> Task prompt
Copy out each line of the data below in which the string "assert" appears.

> Materials provided
Segment Open
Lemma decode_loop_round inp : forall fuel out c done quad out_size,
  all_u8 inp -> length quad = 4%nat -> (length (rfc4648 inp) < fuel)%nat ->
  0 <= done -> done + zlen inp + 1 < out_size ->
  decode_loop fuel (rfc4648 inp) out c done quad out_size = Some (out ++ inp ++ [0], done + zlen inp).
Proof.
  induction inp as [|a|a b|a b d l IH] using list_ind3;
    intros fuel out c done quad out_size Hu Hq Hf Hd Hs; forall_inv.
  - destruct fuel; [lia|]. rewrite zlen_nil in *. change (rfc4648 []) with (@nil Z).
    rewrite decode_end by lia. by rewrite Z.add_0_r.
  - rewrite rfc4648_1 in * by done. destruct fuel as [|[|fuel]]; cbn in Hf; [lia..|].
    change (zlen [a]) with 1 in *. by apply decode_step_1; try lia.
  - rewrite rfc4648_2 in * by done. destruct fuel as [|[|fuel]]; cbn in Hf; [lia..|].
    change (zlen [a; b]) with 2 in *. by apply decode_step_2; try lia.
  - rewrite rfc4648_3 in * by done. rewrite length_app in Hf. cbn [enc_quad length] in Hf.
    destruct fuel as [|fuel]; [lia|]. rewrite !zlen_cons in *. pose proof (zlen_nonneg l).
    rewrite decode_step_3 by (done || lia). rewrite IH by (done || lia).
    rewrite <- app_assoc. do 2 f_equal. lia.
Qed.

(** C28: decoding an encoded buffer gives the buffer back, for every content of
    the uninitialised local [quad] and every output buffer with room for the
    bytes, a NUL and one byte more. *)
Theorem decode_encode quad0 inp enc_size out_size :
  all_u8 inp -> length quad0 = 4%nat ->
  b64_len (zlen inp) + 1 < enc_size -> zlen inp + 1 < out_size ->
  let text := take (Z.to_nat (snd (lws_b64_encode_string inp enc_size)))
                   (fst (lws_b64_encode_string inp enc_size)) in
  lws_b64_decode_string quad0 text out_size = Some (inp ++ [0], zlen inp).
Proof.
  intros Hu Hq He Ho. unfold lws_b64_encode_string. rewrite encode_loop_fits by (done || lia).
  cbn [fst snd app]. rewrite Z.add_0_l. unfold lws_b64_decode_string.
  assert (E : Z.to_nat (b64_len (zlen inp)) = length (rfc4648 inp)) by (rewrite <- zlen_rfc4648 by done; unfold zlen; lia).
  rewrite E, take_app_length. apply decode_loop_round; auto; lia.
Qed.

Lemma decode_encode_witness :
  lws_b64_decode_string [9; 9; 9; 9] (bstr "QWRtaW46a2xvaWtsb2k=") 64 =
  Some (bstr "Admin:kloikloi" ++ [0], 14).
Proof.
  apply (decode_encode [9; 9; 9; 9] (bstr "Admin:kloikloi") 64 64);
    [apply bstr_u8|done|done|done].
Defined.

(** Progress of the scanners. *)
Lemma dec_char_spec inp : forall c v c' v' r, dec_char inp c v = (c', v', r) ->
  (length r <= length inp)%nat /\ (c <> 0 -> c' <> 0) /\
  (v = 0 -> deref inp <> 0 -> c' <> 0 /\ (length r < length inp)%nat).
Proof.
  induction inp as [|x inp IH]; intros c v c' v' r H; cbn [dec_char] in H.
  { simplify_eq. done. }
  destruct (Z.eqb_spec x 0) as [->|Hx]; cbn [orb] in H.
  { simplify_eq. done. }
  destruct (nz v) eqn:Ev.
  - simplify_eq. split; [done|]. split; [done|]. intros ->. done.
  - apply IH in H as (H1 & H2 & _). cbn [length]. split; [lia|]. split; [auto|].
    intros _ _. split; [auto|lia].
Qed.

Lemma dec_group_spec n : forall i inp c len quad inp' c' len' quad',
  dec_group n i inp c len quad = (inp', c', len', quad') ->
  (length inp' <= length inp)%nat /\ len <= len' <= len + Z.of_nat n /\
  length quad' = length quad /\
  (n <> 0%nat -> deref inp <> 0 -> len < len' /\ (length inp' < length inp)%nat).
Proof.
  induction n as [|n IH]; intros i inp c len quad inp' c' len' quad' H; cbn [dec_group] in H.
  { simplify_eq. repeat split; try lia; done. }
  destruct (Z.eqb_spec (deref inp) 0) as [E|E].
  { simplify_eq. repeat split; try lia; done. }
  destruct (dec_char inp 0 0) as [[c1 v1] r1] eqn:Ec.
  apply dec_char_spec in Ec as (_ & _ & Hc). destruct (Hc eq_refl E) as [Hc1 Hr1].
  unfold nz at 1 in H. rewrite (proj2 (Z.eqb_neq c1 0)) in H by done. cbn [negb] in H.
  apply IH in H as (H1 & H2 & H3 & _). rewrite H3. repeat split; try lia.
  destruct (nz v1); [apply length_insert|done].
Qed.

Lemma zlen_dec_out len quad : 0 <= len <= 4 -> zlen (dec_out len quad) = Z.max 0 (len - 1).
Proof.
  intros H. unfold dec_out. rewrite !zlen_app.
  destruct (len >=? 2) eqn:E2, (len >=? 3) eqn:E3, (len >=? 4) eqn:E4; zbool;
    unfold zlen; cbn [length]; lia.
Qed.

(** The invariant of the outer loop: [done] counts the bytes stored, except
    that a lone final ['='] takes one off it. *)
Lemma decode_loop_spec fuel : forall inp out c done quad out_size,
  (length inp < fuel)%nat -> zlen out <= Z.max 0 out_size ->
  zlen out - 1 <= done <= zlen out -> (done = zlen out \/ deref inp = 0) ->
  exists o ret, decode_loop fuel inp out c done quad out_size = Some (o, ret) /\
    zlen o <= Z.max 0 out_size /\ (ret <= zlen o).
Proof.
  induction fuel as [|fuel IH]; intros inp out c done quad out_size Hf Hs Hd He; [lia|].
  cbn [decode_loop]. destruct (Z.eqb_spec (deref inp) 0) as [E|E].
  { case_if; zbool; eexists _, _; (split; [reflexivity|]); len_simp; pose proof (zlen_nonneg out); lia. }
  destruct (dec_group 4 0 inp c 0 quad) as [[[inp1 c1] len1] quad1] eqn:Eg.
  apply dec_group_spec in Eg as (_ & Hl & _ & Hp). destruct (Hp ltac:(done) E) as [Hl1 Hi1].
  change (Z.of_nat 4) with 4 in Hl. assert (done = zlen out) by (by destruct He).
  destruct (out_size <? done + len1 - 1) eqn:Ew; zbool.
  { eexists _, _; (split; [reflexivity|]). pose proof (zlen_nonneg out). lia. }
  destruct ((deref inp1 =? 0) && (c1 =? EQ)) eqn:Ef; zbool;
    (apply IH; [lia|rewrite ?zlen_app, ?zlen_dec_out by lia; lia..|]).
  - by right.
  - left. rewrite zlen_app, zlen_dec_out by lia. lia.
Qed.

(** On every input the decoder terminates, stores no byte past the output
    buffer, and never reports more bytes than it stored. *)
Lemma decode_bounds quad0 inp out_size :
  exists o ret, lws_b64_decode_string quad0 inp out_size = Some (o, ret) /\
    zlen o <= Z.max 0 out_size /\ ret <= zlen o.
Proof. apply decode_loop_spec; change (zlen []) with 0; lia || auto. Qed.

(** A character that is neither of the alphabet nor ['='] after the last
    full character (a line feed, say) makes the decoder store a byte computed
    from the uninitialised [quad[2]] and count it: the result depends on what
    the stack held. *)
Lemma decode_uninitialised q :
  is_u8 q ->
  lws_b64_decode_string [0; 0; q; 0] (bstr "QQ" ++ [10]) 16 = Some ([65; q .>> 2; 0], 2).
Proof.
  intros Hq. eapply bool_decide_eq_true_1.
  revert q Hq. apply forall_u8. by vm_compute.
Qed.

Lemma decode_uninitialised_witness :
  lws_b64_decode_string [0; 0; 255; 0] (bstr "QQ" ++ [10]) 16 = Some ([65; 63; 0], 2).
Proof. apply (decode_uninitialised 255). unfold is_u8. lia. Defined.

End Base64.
Segment Closed
> Your solution
  assert (E : Z.to_nat (b64_len (zlen inp)) = length (rfc4648 inp)) by (rewrite <- zlen_rfc4648 by done; unfold zlen; lia).
  change (Z.of_nat 4) with 4 in Hl. assert (done = zlen out) by (by destruct He).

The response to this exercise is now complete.